Ce court film (65 minutes en tout !) du documentariste américain Frederick Wiseman combine deux éléments que je n’aurais jamais pensé voir réunis, à savoir l’histoire de Sophie Tolstoï, l’épouse du fameux auteur de Guerre et Paix et d’Anna Karénine, avec comme toile de fond, la justement nommée Belle-Île-en-Mer.
C’est une partition à un seul personnage, Sophie Tolstoï donc (ce qui fait que l’actrice Nathalie Boutefeu compose à elle seule l’entièreté de la distribution !), qui, à travers la lecture d’extraits de sa correspondance et de son journal intime ainsi que de ceux de son mari, s’adresse sans cesse à ce dernier, sorte de deuxième personnage absent, lui exprime son amour, ses désillusions par rapport à leur couple, lui reproche son caractère tyrannique, ingrat, égoïste pour finalement atteindre une forme de résignation.

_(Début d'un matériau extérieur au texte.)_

(** ** The poll server *)




(** A client slot that holds a connection is left as it is by
    [add_client], and so is the size of the table. *)
Lemma add_client_keeps (client_fd : Z) (idxs : list nat) (fds : list pollfd)
    (j : nat) :
  fd (fds !!! j) <> -1 ->
  server.add_client client_fd idxs fds !!! j = fds !!! j.
Proof.
  intros Hj. induction idxs as [|i idxs IH]; [reflexivity|].
  unfold server.add_client; fold server.add_client.
  destruct (Z.eqb_spec (fd (fds !!! i)) (-1)) as [Hi|_]; [|exact IH].
  apply list_lookup_total_insert_ne. intros ->. contradiction.
Qed.

Lemma add_client_length (client_fd : Z) (idxs : list nat)
    (fds : list pollfd) :
  length (server.add_client client_fd idxs fds) = length fds.
Proof.
  induction idxs as [|i idxs IH]; [reflexivity|].
  unfold server.add_client; fold server.add_client.
  destruct (fd (fds !!! i) =? -1); [apply length_insert | exact IH].
Qed.

Lemma add_client_outside (client_fd : Z) (idxs : list nat)
    (fds : list pollfd) (j : nat) :
  ~ In j idxs ->
  server.add_client client_fd idxs fds !!! j = fds !!! j.
Proof.
  induction idxs as [|i idxs IH]; intros Hj; [reflexivity|].
  unfold server.add_client; fold server.add_client.
  destruct (fd (fds !!! i) =? -1).
  - apply list_lookup_total_insert_ne. intros ->. apply Hj. left. reflexivity.
  - apply IH. intros Hin. apply Hj. right. exact Hin.
Qed.

(** X8: accepting a client never disturbs a connection already in the
    table, nor the entry of the listening socket, nor the size of the
    table: every entry that holds a descriptor, and entry 0, are the same
    after [add_client] as before. *)
Theorem X8_add_client_keeps_live_connections
    (client_fd : Z) (fds : list pollfd) (j : nat) :
  fd (fds !!! j) <> -1 \/ j = 0%nat ->
  server.add_client client_fd (seq 1 server.MAX_CLIENTS) fds !!! j = fds !!! j
  /\ length (server.add_client client_fd (seq 1 server.MAX_CLIENTS) fds) =
     length fds.
Proof.
  intros Hj. split; [|apply add_client_length].
  destruct Hj as [Hlive | ->]; [apply add_client_keeps, Hlive|].
  apply add_client_outside. rewrite in_seq. lia.
Qed.
Lemma join_cons (sep x y : string) (l : list string) :
  join sep (x :: y :: l) = x +:+ sep +:+ join sep (y :: l).
Proof. reflexivity. Qed.

Lemma join_app (sep : string) (l1 l2 : list string) :
  l1 <> [] -> l2 <> [] ->
  join sep (l1 ++ l2) = join sep l1 +:+ sep +:+ join sep l2.
Proof.
  intros H1 H2. induction l1 as [|x l1 IH]; [done|].
  destruct l1 as [|y l1].
  - destruct l2 as [|z l2]; [done|]. reflexivity.
  - change ((x :: y :: l1) ++ l2) with (x :: y :: (l1 ++ l2)).
    rewrite !join_cons. change (y :: l1 ++ l2) with ((y :: l1) ++ l2).
    rewrite IH by done. by rewrite !string_app_assoc.
Qed.

(** X13: the prompt of two message lists put end to end is the two
    prompts joined by one newline, when neither list is empty. *)
Theorem convert_messages_to_prompt_app (env : Env) (a b : list Message) :
  a <> [] -> b <> [] ->
  convert_messages_to_prompt env (a ++ b)
  = convert_messages_to_prompt env a +:+ LF +:+ convert_messages_to_prompt env b.
Proof.
  intros Ha Hb. rewrite !convert_messages_to_prompt_lines, map_app.
  apply join_app; by destruct a, b.
Qed.

Lemma convert_messages_to_prompt_app_witness :
  [mkMessage "system" "be brief"] <> []
  /\ [mkMessage "user" "hi"] <> []
  /\ convert_messages_to_prompt sample_env
       ([mkMessage "system" "be brief"] ++ [mkMessage "user" "hi"])
     = "SYSTEM: be brief" +:+ LF +:+ "USER: hi".
Proof.
  split; [discriminate|]. split; [discriminate|].
  rewrite (convert_messages_to_prompt_app sample_env [mkMessage "system" "be brief"]
             [mkMessage "user" "hi"]); [reflexivity | discriminate | discriminate].
Defined.

(** X14: the transcoding does not separate messages from newlines inside
    a content: a message followed by a second one gives the same prompt
    as the single message whose content goes on, after a newline, with the
    line of the second; so two different conversations can reach the
    backend as the same prompt. *)
Theorem convert_messages_to_prompt_ambiguous
    (env : Env) (m m' : Message) (rest : list Message) :
  let merged := mkMessage (role m) (content m +:+ LF +:+ prompt_line env m') in
  convert_messages_to_prompt env (m :: m' :: rest)
  = convert_messages_to_prompt env (merged :: rest)
  /\ m :: m' :: rest <> merged :: rest.
Proof.
  intros merged. split.
  - rewrite !convert_messages_to_prompt_lines. cbn [map].
    rewrite join_cons. unfold merged, prompt_line at 1 4. cbn [role content].
    destruct rest as [|r rest].
    + cbn [map]. unfold join. cbn [String.concat].
      by rewrite !string_app_assoc.
    + cbn [map]. rewrite !join_cons. by rewrite !string_app_assoc.
  - intros Heq. apply (f_equal (@length Message)) in Heq. simpl in Heq. lia.
Qed.

(** ** The model list *)

(** X1: [list_models] changes nothing and lists one entry per key of
    [MODEL_ENDPOINTS]; a model name is listed exactly when
    [chat_completions] accepts it as a model. *)
Theorem list_models_lists_accepted_models (w : World) :
  exists models,
    list_models w
    = (inr (JSONResponse (VDict [("object", VStr "list"); ("data", VList models)])), w)
    /\ length models = length MODEL_ENDPOINTS
    /\ (forall name : string,
           In (VDict [("id", VStr name); ("object", VStr "model");
                      ("owned_by", VStr "postech")]) models
           <-> is_Some (endpoint_of (SStr name))).
Proof.
  eexists. split; [reflexivity|]. split; [reflexivity|].
  intros name. cbn [map MODEL_ENDPOINTS fst In endpoint_of table_lookup].
  destruct (String.eqb_spec "postech-gpt" name) as [<-|H1].
  { split; [eauto|]. intros _. by left. }
  destruct (String.eqb_spec "postech-gemini" name) as [<-|H2].
  { split; [eauto|]. intros _. right. by left. }
  destruct (String.eqb_spec "postech-claude" name) as [<-|H3].
  { split; [eauto|]. intros _. right. right. by left. }
  split.
  - intros [Heq|[Heq|[Heq|[]]]]; by simplify_eq.
  - by intros [? ?].
Qed.

(** ** Failures of the backend *)

Section BackendFailures.

Context (env : Env).

Lemma call_postech_api_error endpoint prompt files w e :
  backend_error (backend w (backend_call env endpoint prompt files)) = Some e ->
  fst (call_postech_api env endpoint prompt files w) = inl (RequestException e).
Proof.
  unfold backend_error, call_postech_api, requests_post, raise_for_status, response_json.
  unfold_monad.
  destruct (backend w _) as [info|status data]; simpl.
  { by intros [= <-]. }
  destruct ((400 <=? status) && (status <? 600)); simpl.
  { by intros [= <-]. }
  destruct data; simpl; [done|]. by intros [= <-].
Qed.

(** The call changes the log of requests and nothing else. *)
Lemma call_postech_api_world endpoint prompt files w :
  snd (call_postech_api env endpoint prompt files w)
  = mkWorld (stored_files w) (disk w) (entropy w) (drawn w) (clock w) (ticks w)
      (backend w) (sent w ++ [backend_call env endpoint prompt files]).
Proof.
  unfold call_postech_api, requests_post, raise_for_status, response_json.
  unfold_monad.
  destruct (backend w _) as [info|status data]; simpl; [done|].
  destruct ((400 <=? status) && (status <? 600)); simpl; [done|].
  destruct data as [data|]; simpl; [|done].
  by destruct (value_get data "replies" (VStr "")).
Qed.

(** X2: when the request is valid and the backend call fails inside
    [requests] (no response, a 4xx or 5xx status, or a body that is not
    JSON), the handler answers 502 with the text of the exception, after
    one logged backend request and without drawing a completion id or
    reading the clock. *)
Theorem backend_failure_gives_502
    request w name messages is_stream endpoint files w1 e :
  fst (parse_request env request w) = inr (VStr name, messages, is_stream) ->
  table_lookup name MODEL_ENDPOINTS = Some endpoint ->
  attach_file env request w = (inr files, w1) ->
  backend_error
    (backend w1 (backend_call env endpoint (convert_messages_to_prompt env messages)
                   (Some files))) = Some e ->
  fst (chat_completions env request w)
  = inl (HTTPException 502 ("POSTECH API error: " +:+ str_exn env (RequestException e)))
  /\ http_status (fst (chat_completions env request w)) = 502
  /\ sent (snd (chat_completions env request w))
     = sent w1 ++ [backend_call env endpoint (convert_messages_to_prompt env messages)
                     (Some files)]
  /\ drawn (snd (chat_completions env request w)) = drawn w1
  /\ ticks (snd (chat_completions env request w)) = ticks w1.
Proof.
  intros Hparse Hend Hfiles Herr.
  rewrite (chat_completions_known env request w _ _ _ (SStr name) endpoint files w1
             Hparse eq_refl Hend Hfiles).
  pose proof (call_postech_api_error _ _ _ _ _ Herr) as Hcall.
  pose proof (call_postech_api_world endpoint (convert_messages_to_prompt env messages)
                (Some files) w1) as Hworld.
  destruct (call_postech_api env endpoint _ (Some files) w1) as [r w2].
  simpl in Hcall, Hworld. subst r w2. done.
Qed.

(** X3: when the request is valid and the backend answers, outside
    400..599, with a JSON body that is not an object, the handler does not
    answer 502: the [AttributeError] of [data.get] is no exception of
    [requests] and leaves the handler (status 500). *)
Theorem non_object_reply_escapes
    request w name messages is_stream endpoint files w1 status data :
  fst (parse_request env request w) = inr (VStr name, messages, is_stream) ->
  table_lookup name MODEL_ENDPOINTS = Some endpoint ->
  attach_file env request w = (inr files, w1) ->
  backend w1 (backend_call env endpoint (convert_messages_to_prompt env messages)
                (Some files)) = Responded status (Some data) ->
  (400 <=? status) && (status <? 600) = false ->
  is_dict data = false ->
  fst (chat_completions env request w) = inl (AttributeError (type_name data) "get")
  /\ http_status (fst (chat_completions env request w)) = 500.
Proof.
  intros Hparse Hend Hfiles Hback Hstatus Hdata.
  rewrite (chat_completions_known env request w _ _ _ (SStr name) endpoint files w1
             Hparse eq_refl Hend Hfiles).
  assert (Hcall : fst (call_postech_api env endpoint
                         (convert_messages_to_prompt env messages) (Some files) w1)
                  = inl (AttributeError (type_name data) "get")).
  { unfold call_postech_api, requests_post, raise_for_status, response_json.
    unfold_monad. rewrite Hback. simpl. rewrite Hstatus. simpl.
    by destruct data. }
  destruct (call_postech_api env endpoint _ (Some files) w1) as [r w2].
  simpl in Hcall. subst r. done.
Qed.

End BackendFailures.

Lemma backend_failure_gives_502_witness :
  fst (parse_request sample_env hi_request down_world)
  = inr (VStr "postech-gpt", [mkMessage "user" "hi"], VBool false)
  /\ table_lookup "postech-gpt" MODEL_ENDPOINTS = Some "a1/gpt"
  /\ attach_file sample_env hi_request down_world = (inr [], down_world)
  /\ backend_error (backend down_world (backend_call sample_env "a1/gpt" "USER: hi" (Some [])))
     = Some (TransportError "connection refused")
  /\ fst (chat_completions sample_env hi_request down_world)
     = inl (HTTPException 502 "POSTECH API error: RequestException").
Proof.
  split; [reflexivity|]. split; [reflexivity|]. split; [reflexivity|].
  split; [reflexivity|].
  destruct (backend_failure_gives_502 sample_env hi_request down_world "postech-gpt"
              [mkMessage "user" "hi"] (VBool false) "a1/gpt" [] down_world
              (TransportError "connection refused"))
    as [Hrun _]; [reflexivity | reflexivity | reflexivity | reflexivity | exact Hrun].
Defined.

Lemma non_object_reply_escapes_witness :
  fst (parse_request sample_env hi_request array_world)
  = inr (VStr "postech-gpt", [mkMessage "user" "hi"], VBool false)
  /\ table_lookup "postech-gpt" MODEL_ENDPOINTS = Some "a1/gpt"
  /\ attach_file sample_env hi_request array_world = (inr [], array_world)
  /\ backend array_world (backend_call sample_env "a1/gpt" "USER: hi" (Some []))
     = Responded 200 (Some (VList []))
  /\ http_status (fst (chat_completions sample_env hi_request array_world)) = 500.
Proof.
  split; [reflexivity|]. split; [reflexivity|]. split; [reflexivity|].
  split; [reflexivity|].
  destruct (non_object_reply_escapes sample_env hi_request array_world "postech-gpt"
              [mkMessage "user" "hi"] (VBool false) "a1/gpt" [] array_world 200 (VList []))
    as [_ Hstatus];
    [reflexivity | reflexivity | reflexivity | reflexivity | reflexivity | reflexivity
    | exact Hstatus].
Defined.
(** * itty-durable: the actor runtime and its transparent proxy

    A shallow embedding of [src/itty-durable.js] (the class returned by
    [createDurable]) and of [src/proxy-durable.js] (the client handle).

    Conventions of the embedding.
    - A JavaScript object is an association list in insertion order; the
      actor instance [this] is such an object, its internal namespace is the
      value stored under the own property [state].
    - An [async] method is a function from the machine (instance and store)
      to the machine and the way its promise settles.  An [await] of a
      rejected promise is a throw.
    - A call [this.persist()], [this.getPersistable()], [this.onLoad()], ...
      made by the runtime looks the method up on the instance first: an own
      property of that name, which the [set] action and the load can write,
      takes the place of the class's definition, and so do the method of
      that name a subclass defines and what a replaced prototype gives.
      The definitions of the class are those of the source; what the
      functions found in their place do, and the member functions a
      subclass adds, reached through the action protocol or as the fallback
      handler, are parameters of the development.
    - The prototype of the instance is part of the machine: the one of its
      class, with the names of the methods a subclass overrides, until an
      object or [null] assigned to [__proto__] replaces it.
    - The routing library, the JSON built-ins and the superjson codec are
      external: the former is modelled by the one route the constructor
      registers, the latter two are parameters. *)

From Stdlib Require Import ZArith String Ascii List Lia DecimalString.
From stdpp Require Import base option list gmap strings sorting.

Local Open Scope string_scope.
Local Open Scope Z_scope.
Local Set Warnings "-register-all".

(** ** Requests *)

(** An inbound request as the handlers see it.  [req_params] holds the
    [action] and [target] path parameters when the URL matches
    [/do/:action/:target]; header names are lower case. *)
Record request := Request {
  req_method : string;
  req_params : option (string * string);
  req_headers : list (string * string)
}.

(** ** Values *)

Inductive value : Type :=
| VUndefined
| VNull
| VBool (b : bool)
| VNum (n : Z)
| VStr (s : string)
| VArr (items : list value) (named : list (string * value))
| VObj (props : list (string * value))
| VFun (name : string)                       (* a callable, opaque *)
| VError (name message : string) (status : option Z)
| VRouter                                    (* Router() with the /do route *)
| VStorage                                   (* the durable store adapter *)
| VTxn                                       (* a transaction over the store *)
| VRequest (r : request)
| VResponse (status : Z) (payload : option value).

Definition obj : Type := list (string * value).

Definition StatusError (status : Z) (message : string) : value :=
  VError "StatusError" message (Some status).
Definition TypeError (message : string) : value :=
  VError "TypeError" message None.
Definition Error (message : string) : value :=
  VError "Error" message None.

(** itty-router's response helpers, kept as constructors. *)
Definition json (v : value) : value := VResponse 200 (Some v).
Definition status (code : Z) : value := VResponse code None.

Definition response_status (v : value) : option Z :=
  match v with VResponse s _ => Some s | _ => None end.

(** ToBoolean. *)
Definition truthy (v : value) : bool :=
  match v with
  | VUndefined | VNull => false
  | VBool b => b
  | VNum n => negb (n =? 0)
  | VStr s => negb (String.eqb s "")
  | _ => true
  end.

Definition is_function (v : value) : bool :=
  match v with VFun _ => true | _ => false end.

(** ** Objects in insertion order *)

Fixpoint obj_get (o : obj) (k : string) : option value :=
  match o with
  | [] => None
  | (k', v) :: o' => if String.eqb k' k then Some v else obj_get o' k
  end.

(** [o[k] = v]: an existing key keeps its place, a new key goes last. *)
Fixpoint obj_set (o : obj) (k : string) (v : value) : obj :=
  match o with
  | [] => [(k, v)]
  | (k', v') :: o' =>
      if String.eqb k' k then (k, v) :: o' else (k', v') :: obj_set o' k v
  end.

Entre deux lectures de textes, des images de la nature magnifique des lieux (Belle-Île pour rappel !), aussi bien à l’intérieur des terres, bluffantes par leur diversité végétale, que sur le littoral, sont greffées. Symboliquement, on peut éventuellement se dire que ces lieux, étonnamment bretons là où on verrait plutôt des steppes, expriment les libérations temporaires de la protagoniste par rapport aux difficultés au sein de son foyer conjugal. Cinématographiquement, Wiseman a dû se dire que filmer uniquement quelqu’un en train de lire dans un endroit unique, ça doit être chiant comme la pluie. Résultat, on a ce drôle de mélange.
Par sa voix et aussi par sa posture, Nathalie Boutefeu réussit parfois émotionnellement la rage rentrée (même si sa robe se retrouve quelquefois coincée par la végétation muette sur laquelle elle exprime la colère de son personnage ; ce qui est amusant !) contre un mari qui n’a pas su (ou voulu !) lui rendre son amour. Bon, après, c’est sûr que le monologue, entrecoupé ou non, quand il s’étend sur la durée complète d’un long-métrage, n’est pas le dispositif narratif le plus enthousiasmant dans le septième art et est loin d’être dénué de pesanteur. Pour cette raison, malgré quelques beaux éclats, de la part de la comédienne ou de Belle-Île, l’ensemble peine à captiver continuellement.